Focus turns to oil suppliers amid fears of fuel shortage

Tuesday, March 29th, 2022 06:44 | By
Tanker trucks used to haul crude oil for export from the port of Mombasa last year. Photo/PD/File

Kenyans reported pockets of oil shortage in what could set the stage for a possible panic buying among motorists who are already burdened by the high fuel prices.

Energy and Petroleum Regulatory Authority (EPRA) attributed the supply hitch experienced in North Rift and Western Kenya to “unprecedented logistical constraints,” saying it is working with oil marketers and other stakeholders to restore normalcy across the country.

It also disclosed that it has published the Draft Petroleum (Importation) (Quota Allocation Regulations, 2022 for public review.

The main intention of the proposed regulations is to empower the National Oil Corporation of Kenya to participate in the importation of petroleum products for the non-franchised retail station owners.

According to insiders privy to the goings on in the oil marketing value chain, oil majors could be creating the shortages in what seems to be a silent protest by oil marketing companies (OMCs), over government’s delay to remit fuel subsidy compensations.

“The local market is constrained a bit because of lack of subsidy compensation by the government. The local/transit ratio of fuel consignment has changed from 70/30 to 50/50 as oil marketers divert more fuel to where they can make more money,” said the source who requested anonymity over the sensitivity of the matter.

The move by OMCs to hold back their products signals attempt to recoup billions of shillings they have lost for the months they supported the government’s subsidy plans, further crippling the costly economy.

Upstream Oil and Gas CEO Joe Gakuo says shortages witnessed in the country is a local problem since the government’s Open Tender System (OTS) is still effective.

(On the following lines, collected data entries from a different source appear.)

(* ===== verification/UsageReport.v ===== *)
(** * Usage reports: reading the usage tables

    The queries of [src/src/infra/db/usage.rs] on the tables of [Accounting]
    and the parser and the export of [src/src/api/usage.rs]: the filter and its
    SQL text, the events in pages, the totals, the series in time and the breakdown by a
    dimension, and the export as CSV.

    A statement whose text is built at run time is kept as text
    ([filter_sql], [page_sql]); a statement with a fixed text is its effect.
    The averages and percentiles of PostgreSQL are the class [PgStatistics]. *)

From Stdlib Require Import ZArith Lia Ascii SpecFloat.
From stdpp Require Import base gmap list strings.
From S2P Require Import Prelude.
From S2P Require Import RustStr.
From S2P Require Import BTree.
From S2P Require Import Keyset.
From S2P Require Import Json.
From S2P Require Import Usage.
From S2P Require Import Cleanup.
From S2P Require Import Accounting.
From S2P Require Import EventFeed.
From S2P Require Import F64.
From S2P Require Import Http.

(** A row of [usage_events]: the time it was stored at, the source, which rows
    older than the column do not have, and the event. *)
Record UsageRow : Type := mkUsageRow { uw_created_at : Z; uw_source_id : option string; uw_event : UsageEvent }.

(** The tables: events by request, attempts by request and number. *)
Record ReportTables : Type := mkReportTables {
  rt_events : gmap string UsageRow;
  rt_attempts : gmap (string * Z) UsageAttempt;
}.

(** ** Filters *)

Record UsageFilter : Type := mkUsageFilter {
  uf_from : option Z;
  uf_to : option Z;
  uf_logical_model : option string;
  uf_upstream_model_id : option string;
  uf_provider_id : option string;
  uf_source_id : option string;
  uf_client_source : option string;
  uf_account_id : option string;
  uf_protocol_in : option string;
  uf_protocol_upstream : option string;
  uf_virtual_key_id : option Z;
  uf_success : option bool;
  uf_status_code : option Z;
  uf_usage_source : option string;
}.

Inductive FilterBind : Type :=
| BindTime (t : Z)
| BindText (s : string)
| BindI64 (n : Z)
| BindI32 (n : Z)
| BindBool (b : bool).

(** [clauses.push(format!("{column} {op} ${}", binds.len() + 1)); binds.push(..)]. *)
Definition push_clause (sql : list string * list FilterBind) (column op : string) (bind : FilterBind)
    : list string * list FilterBind :=
  let '(clauses, binds) := sql in
  (clauses ++ [column +:+ " " +:+ op +:+ " $" +:+ dec (Z.of_nat (length binds) + 1)], binds ++ [bind]).

Definition push_if {A} (sql : list string * list FilterBind) (column op : string) (bind : A -> FilterBind) (value : option A)
    : list string * list FilterBind :=
  match value with Some value => push_clause sql column op (bind value) | None => sql end.

Definition text_columns (f : UsageFilter) : list (string * option string) :=
  [("logical_model", uf_logical_model f); ("upstream_model_id", uf_upstream_model_id f); ("provider_id", uf_provider_id f);
   ("source_id", uf_source_id f); ("client_source", uf_client_source f); ("account_id", uf_account_id f);
   ("protocol_in", uf_protocol_in f); ("protocol_upstream", uf_protocol_upstream f); ("usage_source", uf_usage_source f)].

Definition filter_sql (f : UsageFilter) : string * list FilterBind :=
  let sql := push_if ([], []) "created_at" ">=" BindTime (uf_from f) in
  let sql := push_if sql "created_at" "<" BindTime (uf_to f) in
  let sql := fold_left (fun sql cv => push_if sql cv.1 "=" BindText cv.2) (text_columns f) sql in
  let sql := push_if sql "virtual_key_id" "=" BindI64 (uf_virtual_key_id f) in
  let sql := push_if sql "success" "=" BindBool (uf_success f) in
  let sql := push_if sql "status_code" "=" BindI32 (uf_status_code f) in
  let '(clauses, binds) := sql in
  ((if bool_decide (clauses = []) then "" else "WHERE " +:+ join " AND " clauses), binds).
Lemma quota_requests_are_safe_witness :
  let crates := any_url in let serde := example_serde in let names : HttpNames := Some in let json := json_concrete in
  let crypto := mock_crypto in let env_var := fun name : string => Some (name +:+ "-secret") in
  let env := example_quota_env in
  let answers := list_quotas example_policy mock_resolver env_var string_Ordered example_quota_db in
  map us_status answers.1 = ["low"; "disabled"] /\ map fst answers.2 = ["account"]
  /\ Forall (fun kq => exists target, get_target example_quota_db kq.1 = Some target
       /\ safe_quota_request example_policy mock_resolver env_var target kq.2) answers.2.
Proof.
  intros crates serde names json crypto env_var env answers. split; [vm_compute; reflexivity|]. split; [vm_compute; reflexivity|].
  apply Forall_forall. intros [id q] Hin.
  exact (proj1 (proj2 (quota_requests_are_safe example_policy mock_resolver env_var string_Ordered example_quota_db)) id q Hin).
Defined.
(** ** The query of [build_snapshot] *)

(** A row of the join with the columns of its order. *)
Record JoinedRow : Type := mkJoinedRow {
  jr_route : RouteRow;
  jr_model : LogicalModelView;
  jr_binding : ModelBindingView;
  jr_source : SourceRecord;
  jr_account : AccountRow;
  jr_capability : SourceModelCapabilityRecord;
}.

(** The tables joined to a route and a binding, and the [WHERE]. *)
Definition join_row (db : ControlDb) (r : RouteRow) (b : ModelBindingView) : option JoinedRow :=
  match db_logical_models db !! ro_logical_model_id r, db_sources db !! bv_source_id b,
        db_accounts db !! bv_account_id b,
        find_source_model db (bv_source_id b) (bv_upstream_model_id b),
        find_capability db (bv_source_id b) (bv_upstream_model_id b) (bv_protocol b) with
  | Some lm, Some s, Some a, Some sm, Some cap =>
      if (bv_logical_model_id b =?s lv_id lm) && (ax_source_id a =?s bv_source_id b)
         && ro_enabled r && lv_enabled lm && bool_decide (lv_status lm = CsConfirmed)
         && bv_enabled b && bool_decide (bv_status b = CsConfirmed)
         && model_serving sm && capability_serving cap
      then Some (mkJoinedRow r lm b s a cap) else None
  | _, _, _, _, _ => None
  end.

Definition mode_rank (mode : SourceProtocolMode) : Z := match mode with SmNative => 0 | _ => 1 end.

(** [ORDER BY r.id, b.protocol, b.priority DESC, CASE cap.mode .., b.id]. *)
Definition joined_before (x y : JoinedRow) : bool :=
  first (then_cmp (collate (ro_id (jr_route x)) (ro_id (jr_route y)))
    (then_cmp (protocol_rank (bv_protocol (jr_binding x)) ?= protocol_rank (bv_protocol (jr_binding y)))
      (then_cmp (bv_priority (jr_binding y) ?= bv_priority (jr_binding x))
        (then_cmp (mode_rank (mc_mode (jr_capability x)) ?= mode_rank (mc_mode (jr_capability y)))
          (bv_id (jr_binding x) ?= bv_id (jr_binding y)))))).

“There has not been a problem of pipelining petroleum products. So yes, OMCs might be creating a shortage, like they did back in January. The global issue is more of a cost issue at the moment and is reflected at pump prices,” he said.

Cushioning the public

Legal importation and offloading of oil cargo is usually done through OTS under the Petroleum ministry, with Kenya Pipeline Company (KPC) mandated stocking and supplying petroleum products to oil marketers. Small oil firms have been the biggest winners since introduction of OTS as Epra oversight shielded them from dominance by oil majors who had been minting millions by dodging the supply chain.

With the government struggling to keep the subsidy, small oil marketers, who are the majority in the countryside, have been the hardest hit by the current shortage as big players move out of the local market.

“The government has intervened with a view to cushioning the public but as usual can’t keep its promise to compensate Oil Marketing Companies. So, they are not selling to small players since they themselves don’t have enough. Indeed, they are rationing to their own station dealers,” said another insider who also requested anonymity. In January, KPC issued a circular notice that some parts of the country were facing a petrol stock out “occasioned by unprecedented demand” during December 2021 holidays. The government has been using the fuel subsidy kitty to cushion Kenyans against global oil prices.

Last week, the subsidy kitty was partly withdrawn, pushing the cost of diesel and petrol upwards by Sh5, hitting Sh134 and Sh115 per litre respectively, the highest since the first increment in October last year. Petroleum Principal Secretary Andrew Kamau told National Assembly’s Energy Committee in February that the subsidy programme requires up to Sh8 billion monthly to keep it running.